> Exercise prompt:
Produce an exact copy of the lines below, starting at the first and ending with the line containing "(** Case folding".

-=-=-

(** * CpTrackBot: the message handler and the judge client of [index.js]

    A shallow embedding of the Telegram bot in [src/index.js]: the string
    operations the handler applies to an incoming text, the judge client
    [getTodaySolvedCount], and the [bot.on("message")] handler itself, written
    in a small state-and-exception monad over an explicit world (the group
    collection and the history of outbound calls). *)

From Stdlib Require Import ZArith NArith Ascii String DecimalString DecimalPos DecimalZ.
From stdpp Require Import base decidable countable list gmap.

Local Open Scope Z_scope.

(** ** JavaScript strings

    A JavaScript string is a sequence of UTF-16 code units; [includes],
    [startsWith], [split], [trim], [===] and the RegExp of the handler all
    work code unit by code unit. *)

Module JS.

Definition str := list N.

(** A literal all of whose characters are ASCII. *)
Definition lit (s : string) : str := map N_of_ascii (list_ascii_of_string s).

(** [s.startsWith(p)] *)
Fixpoint startsWith (s p : str) : bool :=
  match p, s with
  | [], _ => true
  | _ :: _, [] => false
  | a :: p', b :: s' => (N.eqb a b) && startsWith s' p'
  end.

(** [s.includes(p)] *)
Fixpoint includes (s p : str) : bool :=
  startsWith s p ||
  match s with
  | [] => false
  | _ :: s' => includes s' p
  end.

(** Case folding of the [i] flag (without [u]): a code unit is compared
    through its upper-case form, and a code unit of 128 or more is never
    folded onto an ASCII one; the pattern here is ASCII, so the only folding
    that can make a match is a-z onto A-Z. *)
Definition canonicalize (c : N) : N :=
  if (97 <=? c)%N && (c <=? 122)%N then (c - 32)%N else c.

Fixpoint startsWith_ci (s p : str) : bool :=
  match p, s with
  | [], _ => true
  | _ :: _, [] => false
  | a :: p', b :: s' =>
      (N.eqb (canonicalize a) (canonicalize b)) && startsWith_ci s' p'
  end.

(** [s.replace(new RegExp(p, 'gi'), '')] for a pattern [p] without RegExp
    metacharacters (a Telegram user name is [@] followed by letters, digits
    and underscores): the matches are found left to right and do not overlap.
    [skip] counts the code units of the current match still to be dropped. *)
Fixpoint remove_ci_from (p : str) (skip : nat) (s : str) : str :=
  match s with
  | [] => []
  | c :: s' =>
      match skip with
      | S k => remove_ci_from p k s'
      | O =>
          match p with
          | [] => c :: remove_ci_from p O s'
          | _ :: p' =>
              if startsWith_ci s p
              then remove_ci_from p (length p') s'
              else c :: remove_ci_from p O s'
          end
      end
  end.

Definition removeAll_ci (s p : str) : str := remove_ci_from p O s.

(** WhiteSpace and LineTerminator code units, the ones [trim] removes. *)
Definition isWhiteSpace (c : N) : bool :=
  ((9 <=? c) && (c <=? 13) || (c =? 32) || (c =? 160) || (c =? 5760)
   || (8192 <=? c) && (c <=? 8202) || (c =? 8232) || (c =? 8233)
   || (c =? 8239) || (c =? 8287) || (c =? 12288) || (c =? 65279))%N.

Fixpoint trimStart (s : str) : str :=
  match s with
  | [] => []
  | c :: s' => if isWhiteSpace c then trimStart s' else s
  end.

Definition trimEnd (s : str) : str := rev (trimStart (rev s)).

(** [s.trim()] *)
Definition trim (s : str) : str := trimEnd (trimStart s).

(** [s.split(sep)] for a separator of one code unit: the pieces between the
    separators, empty pieces included; never an empty array. *)
Fixpoint split (sep : N) (s : str) : list str :=
  match s with
  | [] => [[]]
  | c :: s' =>
      if N.eqb c sep then [] :: split sep s'
      else match split sep s' with
           | piece :: rest => (c :: piece) :: rest
           | [] => [[c]]
           end
  end.

(** Truthiness of [a[i]] for an array of strings: [undefined] and the empty
    string are falsy. *)
Definition truthy (v : option str) : bool :=
  match v with
  | Some (_ :: _) => true
  | _ => false
  end.

(** [`${n}`] for an integer [n] (of magnitude below 10^21, where Number
    to String is the plain decimal numeral). *)
Definition ofZ (n : Z) : str := lit (NilZero.string_of_int (Z.to_int n)).

Definition ofNat (n : nat) : str := ofZ (Z.of_nat n).

(** The code units of the decimal digits. *)
Definition is_digit (c : N) : Prop := (48 <= c <= 57)%N.

End JS.

(** ** Data

    The submission objects of the judge's [user.status] reply, the documents
    of the [groups] collection and the chat messages, each with the fields
    the program reads. *)

Record Problem := {
  contestId : option Z;      (* absent for problems outside a contest *)
  index : JS.str
}.

Record Submission := {
  verdict : option JS.str;   (* absent while the submission is being judged *)
  creationTimeSeconds : Z;
  problem : Problem
}.

Record ApiData := {
  status : JS.str;
  result : list Submission
}.

Record User := { handle : JS.str }.

Record Group := {
  groupId : Z;
  groupName : option JS.str;
  users : list User
}.

Record Chat := {
  chat_id : Z;
  chat_type : JS.str;
  chat_title : option JS.str
}.

Record Message := {
  msg_chat : Chat;
  msg_text : option JS.str
}.

(** ** The world and the calls that leave the process

    [db] is the [groups] collection, its documents in insertion order (the
    collection has no uniqueness constraint).  [trace] is the history of the
    calls the program made to the store, to the chat platform and to the
    judge, oldest first.  Console output is not part of the model. *)

Inductive Event :=
| FindOne (gid : Z)                                   (* groupsCollection.findOne({groupId}) *)
| InsertOne (doc : Group)                             (* groupsCollection.insertOne(doc) *)
| UpdateOne (gid : Z) (us : list User)                (* updateOne({groupId}, {$set: {users}}) *)
| SendMessage (chatId : Z) (text : JS.str) (markdown : bool)  (* bot.sendMessage *)
| UserStatus (h : JS.str).                            (* axios.get of user.status?handle= *)

Record World := {
  db : list Group;
  trace : list Event
}.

-=-=-

> Solved problem:
(** * CpTrackBot: the message handler and the judge client of [index.js]

    A shallow embedding of the Telegram bot in [src/index.js]: the string
    operations the handler applies to an incoming text, the judge client
    [getTodaySolvedCount], and the [bot.on("message")] handler itself, written
    in a small state-and-exception monad over an explicit world (the group
    collection and the history of outbound calls). *)

From Stdlib Require Import ZArith NArith Ascii String DecimalString DecimalPos DecimalZ.
From stdpp Require Import base decidable countable list gmap.

Local Open Scope Z_scope.

(** ** JavaScript strings

    A JavaScript string is a sequence of UTF-16 code units; [includes],
    [startsWith], [split], [trim], [===] and the RegExp of the handler all
    work code unit by code unit. *)

Module JS.

Definition str := list N.

(** A literal all of whose characters are ASCII. *)
Definition lit (s : string) : str := map N_of_ascii (list_ascii_of_string s).

(** [s.startsWith(p)] *)
Fixpoint startsWith (s p : str) : bool :=
  match p, s with
  | [], _ => true
  | _ :: _, [] => false
  | a :: p', b :: s' => (N.eqb a b) && startsWith s' p'
  end.

(** [s.includes(p)] *)
Fixpoint includes (s p : str) : bool :=
  startsWith s p ||
  match s with
  | [] => false
  | _ :: s' => includes s' p
  end.

(** Case folding of the [i] flag (without [u]): a code unit is compared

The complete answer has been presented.